- Data under study:
(** C10.  [set_iframe_url] always runs, changes nothing but the shared cell
    (same panel state, same probes in flight, no effect), and what the panel
    slot shows does not depend on the shared cell: two applications that
    differ in the cell alone show the same tree, so the write leaves the view
    as it was; the iframe's [src] is determined by the local selection value
    and the hardcoded default. *)
Theorem set_iframe_url_frame a (params : Js.Value) :
  (∃ v, step a (SetIframeURL params) = Some (mkApp v (panel a) (inflight a), []) ∧
        view (mkApp v (panel a) (inflight a)) = view a) ∧
  (∀ v1 v2 pn fl, view (mkApp v1 pn fl) = view (mkApp v2 pn fl)) ∧
  (∀ p, iframe_src p =
        match MLFlowPanel p with
        | Some _ =>
            if loading p then []
            else [Js.or (experimentURLValue p) (Js.Str defaultUrl)]
        | None => []
        end).
Proof.
  split; [|split].
  - exists (default (iframeURLAtom a) (Operator.execute params)).
    split; [|done]. unfold step. by destruct (panel a).
  - done.
  - apply iframe_src_total.
Qed.

Lemma calm_init : calm init.
Proof. by intros p Hp. Qed.

Lemma tracks_init : tracks init [].
Proof. by intros p Hp. Qed.

(** C9.  A freshly mounted panel has [serverAvailable] true and shows no
    form; along any run of the application, as long as no probe has rejected
    the flag of the mounted panel is still true and the form is hidden; hence
    a state that shows the form has a rejected probe in its past. *)
Theorem form_hidden_until_rejection (evs : list Event) a log p :
  run init evs = Some (a, log) → panel a = Some p →
  (∀ e, serverAvailable (initial e) = true ∧ form_rendered (initial e) = false) ∧
  (rejected evs = false → serverAvailable p = true ∧ form_rendered p = false) ∧
  (form_rendered p = true → rejected evs = true).
Proof.
  intros Hrun Hp.
  assert (rejected evs = false → serverAvailable p = true ∧ form_rendered p = false)
    as Hcalm.
  { intros Hn. pose proof (run_calm _ _ _ _ Hrun Hn calm_init p Hp) as Hs.
    split; [done|]. apply form_rendered_false. by right. }
  split; [|split; [done|]].
  - intros e. split; [done|]. apply form_rendered_false. by right.
  - intros Hf. destruct (rejected evs); [done|].
    destruct Hcalm as [_ Hc]; [done|]. congruence.
Qed.

Lemma form_hidden_until_rejection_witness :
  rejected [Mount (mkExecutor false Js.Null);
            ExecutorUpdate (mkExecutor false (Js.Obj [("urls", Js.Arr [])]));
            ProbeSettled defaultUrl true] = false ∧
  form_rendered (mkPanel (mkExecutor false (Js.Obj [("urls", Js.Arr [])]))
                         (Js.Str "") true defaultUrl None) = false.
Proof.
  split; [reflexivity|].
  refine (proj2 (proj1 (proj2 (form_hidden_until_rejection
    [Mount (mkExecutor false Js.Null);
     ExecutorUpdate (mkExecutor false (Js.Obj [("urls", Js.Arr [])]));
     ProbeSettled defaultUrl true]
    (mkApp State.iframeURLAtom_default
       (Some (mkPanel (mkExecutor false (Js.Obj [("urls", Js.Arr [])]))
                      (Js.Str "") true defaultUrl None)) [])
    [Fetch defaultUrl; Execute operator_uri]
    (mkPanel (mkExecutor false (Js.Obj [("urls", Js.Arr [])]))
             (Js.Str "") true defaultUrl None)
    _ _)) _)).
  - vm_compute. reflexivity.
  - reflexivity.
  - reflexivity.
Defined.

Lemma commit_form_rendered p s :
  form_rendered p = true → inputUrl p = Some s → commit p = p.
Proof. unfold commit. intros -> Hi. rewrite Hi. destruct p; by simplify_eq/=. Qed.

Lemma step_form_input a p (S : string) :
  panel a = Some p → form_rendered p = true →
  step a (FormInput S) =
  Some (mkApp (iframeURLAtom a) (Some (setInputUrl (Some S) p)) (inflight a), []).
Proof.
  intros Hp Hf. pose proof Hf as (Hs & _)%form_rendered_spec.
  unfold step, handle. rewrite Hp. cbv beta iota. rewrite Hf.
  cbn [mbind option_bind]. rewrite update_renders by by apply (render_is_Some_executor p).
  rewrite (commit_form_rendered _ S);
    [|by rewrite (form_rendered_same_flags _ p)|done].
  unfold probe_effect. rewrite decide_True by done. by rewrite !app_nil_r.
Qed.

Lemma step_form_submit a p (s : string) :
  panel a = Some p → form_rendered p = true → inputUrl p = Some s →
  step a FormSubmit =
  Some (mkApp (iframeURLAtom a) (Some (setUrl s p))
              (inflight a ++ (if decide (url p = s) then [] else [s])),
        PreventDefault :: probe_effect (Some (url p)) s).
Proof.
  intros Hp Hf Hi. pose proof Hf as (Hs & _)%form_rendered_spec.
  unfold step, handle. rewrite Hp. cbv beta iota. rewrite Hf.
  unfold handleSubmit, handleUpdateUrl. rewrite Hi.
  cbn [default from_option id mbind option_bind]. rewrite update_renders by by apply (render_is_Some_executor p).
  rewrite (commit_form_rendered _ s);
    [|by rewrite (form_rendered_same_flags _ p)|done].
  change (url (setUrl s p)) with s.
  change (fetches ([PreventDefault] ++ ?l)) with (fetches l).
  by rewrite fetches_probe_effect.
Qed.

(** Typing [S] into the rendered form and submitting it. *)
Lemma type_and_submit a p (S : string) :
  panel a = Some p → form_rendered p = true →
  run a [FormInput S; FormSubmit] =
  Some (mkApp (iframeURLAtom a)
              (Some (mkPanel (getExperimentURLs p) (experimentURLValue p)
                             (serverAvailable p) S (Some S)))
              (inflight a ++ (if decide (url p = S) then [] else [S])),
        PreventDefault :: probe_effect (Some (url p)) S).
Proof.
  intros Hp Hf. cbn [run]. rewrite (step_form_input a p S Hp Hf). cbn [mbind option_bind].
  rewrite (step_form_submit _ (setInputUrl (Some S) p) S);
    [|done|by rewrite (form_rendered_same_flags _ p)|done].
  cbn. by rewrite app_nil_r.
Qed.

(** C8.  In any reachable state that shows the form, typing a non-empty
    string [S] and submitting makes [S] the probe target; the submission makes
    the prober fetch exactly [S] when [S] differs from the previous target and
    nothing otherwise, and in both cases the URL most recently fetched is
    [S] itself, character for character. *)
Theorem override_round_trip (evs : list Event) a log p (S : string) :
  run init evs = Some (a, log) → panel a = Some p → form_rendered p = true →
  S ≠ "" →
  ∃ a' log' p',
    run a [FormInput S; FormSubmit] = Some (a', log') ∧ panel a' = Some p' ∧
    url p' = S ∧
    fetches log' = (if decide (url p = S) then [] else [S]) ∧
    last (fetches (log ++ log')) = Some S.
Proof.
  intros Hrun Hp Hf _. eexists _, _, _.
  split; [by apply type_and_submit|]. split; [done|]. split; [done|].
  split; [simpl; apply fetches_probe_effect|].
  pose proof (run_tracks _ _ _ [] _ Hrun tracks_init) as Ht. simpl in Ht.
  pose proof (run_tracks _ _ _ log _ (type_and_submit a p S Hp Hf) Ht) as Ht'.
  by apply (Ht' _ eq_refl).
Qed.

Lemma override_round_trip_witness :
  ∃ a' log' p',
    run (mkApp State.iframeURLAtom_default
           (Some (mkPanel (mkExecutor false (Js.Obj [("urls", Js.Arr [])]))
                          (Js.Str "") false defaultUrl (Some ""))) [])
        [FormInput "http://localhost:8080"; FormSubmit] = Some (a', log') ∧
    panel a' = Some p' ∧ url p' = "http://localhost:8080" ∧
    fetches log' = ["http://localhost:8080"] ∧
    last (fetches ([Fetch defaultUrl; Execute operator_uri] ++ log')) =
      Some "http://localhost:8080".
Proof.
  apply (override_round_trip
    [Mount (mkExecutor false Js.Null);
     ExecutorUpdate (mkExecutor false (Js.Obj [("urls", Js.Arr [])]));
     ProbeSettled defaultUrl false]
    (mkApp State.iframeURLAtom_default
       (Some (mkPanel (mkExecutor false (Js.Obj [("urls", Js.Arr [])]))
                      (Js.Str "") false defaultUrl (Some ""))) [])
    [Fetch defaultUrl; Execute operator_uri]
    (mkPanel (mkExecutor false (Js.Obj [("urls", Js.Arr [])]))
             (Js.Str "") false defaultUrl (Some ""))
    "http://localhost:8080").
  - vm_compute. reflexivity.
  - reflexivity.
  - vm_compute. reflexivity.
  - discriminate.
Defined.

- What to produce: When you reach the line holding "assert (rejected evs" in the records above, begin reproducing exactly, stop after the line holding "commit p = p.", and output nothing else.

- Answer space:
  assert (rejected evs = false → serverAvailable p = true ∧ form_rendered p = false)
    as Hcalm.
  { intros Hn. pose proof (run_calm _ _ _ _ Hrun Hn calm_init p Hp) as Hs.
    split; [done|]. apply form_rendered_false. by right. }
  split; [|split; [done|]].
  - intros e. split; [done|]. apply form_rendered_false. by right.
  - intros Hf. destruct (rejected evs); [done|].
    destruct Hcalm as [_ Hc]; [done|]. congruence.
Qed.

Lemma form_hidden_until_rejection_witness :
  rejected [Mount (mkExecutor false Js.Null);
            ExecutorUpdate (mkExecutor false (Js.Obj [("urls", Js.Arr [])]));
            ProbeSettled defaultUrl true] = false ∧
  form_rendered (mkPanel (mkExecutor false (Js.Obj [("urls", Js.Arr [])]))
                         (Js.Str "") true defaultUrl None) = false.
Proof.
  split; [reflexivity|].
  refine (proj2 (proj1 (proj2 (form_hidden_until_rejection
    [Mount (mkExecutor false Js.Null);
     ExecutorUpdate (mkExecutor false (Js.Obj [("urls", Js.Arr [])]));
     ProbeSettled defaultUrl true]
    (mkApp State.iframeURLAtom_default
       (Some (mkPanel (mkExecutor false (Js.Obj [("urls", Js.Arr [])]))
                      (Js.Str "") true defaultUrl None)) [])
    [Fetch defaultUrl; Execute operator_uri]
    (mkPanel (mkExecutor false (Js.Obj [("urls", Js.Arr [])]))
             (Js.Str "") true defaultUrl None)
    _ _)) _)).
  - vm_compute. reflexivity.
  - reflexivity.
  - reflexivity.
Defined.

Lemma commit_form_rendered p s :
  form_rendered p = true → inputUrl p = Some s → commit p = p.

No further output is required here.